● Instructions for the task:
As the answer, set down the lines below from the one containing "identifier can be" through the one containing "module_name) ≠ 3 →", exactly and inclusively, and no others.

Saved data entries
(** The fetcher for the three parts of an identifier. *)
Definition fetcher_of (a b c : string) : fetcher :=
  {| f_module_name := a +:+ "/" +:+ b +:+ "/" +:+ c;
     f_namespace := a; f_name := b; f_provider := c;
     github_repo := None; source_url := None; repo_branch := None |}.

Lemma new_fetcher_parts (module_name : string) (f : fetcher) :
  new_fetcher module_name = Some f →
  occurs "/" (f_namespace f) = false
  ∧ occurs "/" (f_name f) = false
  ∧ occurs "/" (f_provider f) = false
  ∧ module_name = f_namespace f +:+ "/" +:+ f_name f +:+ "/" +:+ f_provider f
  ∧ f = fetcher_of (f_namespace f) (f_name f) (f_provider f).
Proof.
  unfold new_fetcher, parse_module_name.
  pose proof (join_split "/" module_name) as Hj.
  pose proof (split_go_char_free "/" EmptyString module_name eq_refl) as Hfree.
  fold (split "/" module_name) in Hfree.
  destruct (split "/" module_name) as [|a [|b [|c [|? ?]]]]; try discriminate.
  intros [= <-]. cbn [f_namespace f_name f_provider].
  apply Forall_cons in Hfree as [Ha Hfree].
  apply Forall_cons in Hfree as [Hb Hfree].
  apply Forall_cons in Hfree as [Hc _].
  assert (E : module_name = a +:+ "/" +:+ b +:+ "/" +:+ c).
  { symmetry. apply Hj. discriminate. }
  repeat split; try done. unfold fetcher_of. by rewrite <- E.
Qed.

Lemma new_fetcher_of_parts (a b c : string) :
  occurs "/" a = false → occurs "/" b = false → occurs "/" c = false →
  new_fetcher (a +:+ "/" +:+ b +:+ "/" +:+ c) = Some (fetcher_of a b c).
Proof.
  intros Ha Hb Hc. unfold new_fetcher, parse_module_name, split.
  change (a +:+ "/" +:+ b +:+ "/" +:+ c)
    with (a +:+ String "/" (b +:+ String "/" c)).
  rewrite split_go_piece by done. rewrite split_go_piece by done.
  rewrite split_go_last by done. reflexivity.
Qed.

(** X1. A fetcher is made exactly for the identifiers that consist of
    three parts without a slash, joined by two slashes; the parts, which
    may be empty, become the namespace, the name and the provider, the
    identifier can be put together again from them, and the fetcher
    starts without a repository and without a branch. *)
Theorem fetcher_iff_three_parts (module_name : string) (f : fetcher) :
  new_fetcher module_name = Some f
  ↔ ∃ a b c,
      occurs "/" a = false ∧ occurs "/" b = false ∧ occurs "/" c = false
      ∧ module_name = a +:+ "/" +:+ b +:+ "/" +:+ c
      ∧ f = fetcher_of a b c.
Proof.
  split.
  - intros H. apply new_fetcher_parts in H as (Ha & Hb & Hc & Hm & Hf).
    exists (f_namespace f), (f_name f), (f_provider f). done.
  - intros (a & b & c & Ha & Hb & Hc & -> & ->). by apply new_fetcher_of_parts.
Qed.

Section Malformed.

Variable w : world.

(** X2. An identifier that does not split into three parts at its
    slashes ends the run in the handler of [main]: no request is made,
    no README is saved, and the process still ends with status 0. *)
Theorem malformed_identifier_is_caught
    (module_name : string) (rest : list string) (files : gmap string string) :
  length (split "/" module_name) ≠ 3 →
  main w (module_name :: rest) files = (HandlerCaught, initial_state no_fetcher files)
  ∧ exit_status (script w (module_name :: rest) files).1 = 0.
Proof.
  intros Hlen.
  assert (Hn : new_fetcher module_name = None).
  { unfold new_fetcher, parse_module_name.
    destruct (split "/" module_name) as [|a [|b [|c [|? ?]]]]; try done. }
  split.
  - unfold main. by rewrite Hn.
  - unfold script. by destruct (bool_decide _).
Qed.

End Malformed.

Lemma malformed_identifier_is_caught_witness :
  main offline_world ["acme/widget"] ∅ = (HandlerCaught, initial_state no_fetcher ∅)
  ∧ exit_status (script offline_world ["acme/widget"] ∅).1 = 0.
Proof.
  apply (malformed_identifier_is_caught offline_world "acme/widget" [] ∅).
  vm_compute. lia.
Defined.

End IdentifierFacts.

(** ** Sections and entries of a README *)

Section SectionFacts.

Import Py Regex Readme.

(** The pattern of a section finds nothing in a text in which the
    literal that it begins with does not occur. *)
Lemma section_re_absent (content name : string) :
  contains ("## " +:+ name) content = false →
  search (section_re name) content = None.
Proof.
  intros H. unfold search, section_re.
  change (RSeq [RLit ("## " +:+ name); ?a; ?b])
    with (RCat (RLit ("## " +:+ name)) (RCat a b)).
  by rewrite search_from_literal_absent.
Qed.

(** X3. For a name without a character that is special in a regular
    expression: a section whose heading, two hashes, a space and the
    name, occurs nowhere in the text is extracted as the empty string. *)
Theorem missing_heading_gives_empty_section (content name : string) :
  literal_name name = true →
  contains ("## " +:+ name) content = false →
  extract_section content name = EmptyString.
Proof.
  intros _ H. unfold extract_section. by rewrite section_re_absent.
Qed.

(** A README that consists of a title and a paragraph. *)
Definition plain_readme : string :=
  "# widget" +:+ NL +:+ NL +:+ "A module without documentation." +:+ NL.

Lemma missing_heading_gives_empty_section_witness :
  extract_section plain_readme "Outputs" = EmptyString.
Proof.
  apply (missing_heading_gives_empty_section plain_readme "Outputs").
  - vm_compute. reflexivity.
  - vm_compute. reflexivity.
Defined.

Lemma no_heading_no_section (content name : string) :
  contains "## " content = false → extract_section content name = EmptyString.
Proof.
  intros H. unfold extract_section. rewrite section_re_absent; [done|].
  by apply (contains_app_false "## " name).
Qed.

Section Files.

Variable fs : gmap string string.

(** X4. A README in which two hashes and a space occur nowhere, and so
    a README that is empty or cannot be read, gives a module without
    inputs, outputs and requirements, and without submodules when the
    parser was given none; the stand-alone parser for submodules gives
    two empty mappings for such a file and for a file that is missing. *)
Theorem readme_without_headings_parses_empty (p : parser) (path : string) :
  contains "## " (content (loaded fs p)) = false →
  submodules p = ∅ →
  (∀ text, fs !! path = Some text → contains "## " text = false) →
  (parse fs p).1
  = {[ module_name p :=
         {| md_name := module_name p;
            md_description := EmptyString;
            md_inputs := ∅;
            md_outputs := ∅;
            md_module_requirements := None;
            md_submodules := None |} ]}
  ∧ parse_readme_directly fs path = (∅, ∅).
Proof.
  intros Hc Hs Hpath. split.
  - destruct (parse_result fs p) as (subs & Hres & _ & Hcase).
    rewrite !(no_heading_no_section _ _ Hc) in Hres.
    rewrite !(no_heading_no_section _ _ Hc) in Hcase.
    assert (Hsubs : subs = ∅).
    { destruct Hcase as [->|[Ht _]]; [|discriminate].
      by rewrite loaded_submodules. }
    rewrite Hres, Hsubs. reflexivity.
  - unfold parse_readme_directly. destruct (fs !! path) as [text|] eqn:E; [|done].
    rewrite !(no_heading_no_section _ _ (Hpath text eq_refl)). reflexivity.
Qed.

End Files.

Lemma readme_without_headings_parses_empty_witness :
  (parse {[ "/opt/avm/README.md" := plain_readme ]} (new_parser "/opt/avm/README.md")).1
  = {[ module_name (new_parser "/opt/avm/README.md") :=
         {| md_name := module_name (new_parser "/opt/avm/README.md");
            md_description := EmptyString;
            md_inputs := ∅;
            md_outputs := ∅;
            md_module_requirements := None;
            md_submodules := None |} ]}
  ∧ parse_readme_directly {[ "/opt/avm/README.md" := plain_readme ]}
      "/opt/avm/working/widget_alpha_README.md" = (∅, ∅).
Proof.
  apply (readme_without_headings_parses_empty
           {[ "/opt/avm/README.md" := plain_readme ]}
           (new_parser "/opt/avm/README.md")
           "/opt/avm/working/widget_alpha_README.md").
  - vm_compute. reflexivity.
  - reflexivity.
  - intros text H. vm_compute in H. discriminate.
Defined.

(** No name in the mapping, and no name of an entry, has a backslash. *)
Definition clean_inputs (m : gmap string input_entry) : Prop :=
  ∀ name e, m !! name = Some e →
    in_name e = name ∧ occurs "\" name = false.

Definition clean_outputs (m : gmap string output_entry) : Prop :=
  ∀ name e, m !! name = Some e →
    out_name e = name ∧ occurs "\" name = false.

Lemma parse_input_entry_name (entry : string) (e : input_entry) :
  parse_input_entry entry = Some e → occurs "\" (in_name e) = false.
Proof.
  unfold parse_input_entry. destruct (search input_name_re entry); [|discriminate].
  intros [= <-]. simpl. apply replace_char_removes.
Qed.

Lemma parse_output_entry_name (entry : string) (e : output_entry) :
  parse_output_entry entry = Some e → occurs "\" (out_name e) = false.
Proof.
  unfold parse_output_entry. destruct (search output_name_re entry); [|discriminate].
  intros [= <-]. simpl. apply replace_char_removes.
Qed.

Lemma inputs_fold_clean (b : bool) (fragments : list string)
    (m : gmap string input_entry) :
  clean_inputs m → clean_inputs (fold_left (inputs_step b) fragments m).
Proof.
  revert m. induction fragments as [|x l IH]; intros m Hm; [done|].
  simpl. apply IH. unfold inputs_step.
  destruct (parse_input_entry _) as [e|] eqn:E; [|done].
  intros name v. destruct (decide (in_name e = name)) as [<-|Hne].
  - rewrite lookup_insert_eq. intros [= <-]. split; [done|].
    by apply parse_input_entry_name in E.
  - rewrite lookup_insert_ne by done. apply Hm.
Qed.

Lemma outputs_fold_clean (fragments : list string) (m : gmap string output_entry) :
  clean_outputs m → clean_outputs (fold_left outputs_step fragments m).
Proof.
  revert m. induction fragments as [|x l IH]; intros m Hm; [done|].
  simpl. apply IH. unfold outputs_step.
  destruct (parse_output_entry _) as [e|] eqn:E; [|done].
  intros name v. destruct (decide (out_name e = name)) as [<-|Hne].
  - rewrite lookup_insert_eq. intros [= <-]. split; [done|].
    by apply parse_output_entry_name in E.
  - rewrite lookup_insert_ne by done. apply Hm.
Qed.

● Task answer:
    identifier can be put together again from them, and the fetcher
    starts without a repository and without a branch. *)
Theorem fetcher_iff_three_parts (module_name : string) (f : fetcher) :
  new_fetcher module_name = Some f
  ↔ ∃ a b c,
      occurs "/" a = false ∧ occurs "/" b = false ∧ occurs "/" c = false
      ∧ module_name = a +:+ "/" +:+ b +:+ "/" +:+ c
      ∧ f = fetcher_of a b c.
Proof.
  split.
  - intros H. apply new_fetcher_parts in H as (Ha & Hb & Hc & Hm & Hf).
    exists (f_namespace f), (f_name f), (f_provider f). done.
  - intros (a & b & c & Ha & Hb & Hc & -> & ->). by apply new_fetcher_of_parts.
Qed.

Section Malformed.

Variable w : world.

(** X2. An identifier that does not split into three parts at its
    slashes ends the run in the handler of [main]: no request is made,
    no README is saved, and the process still ends with status 0. *)
Theorem malformed_identifier_is_caught
    (module_name : string) (rest : list string) (files : gmap string string) :
  length (split "/" module_name) ≠ 3 →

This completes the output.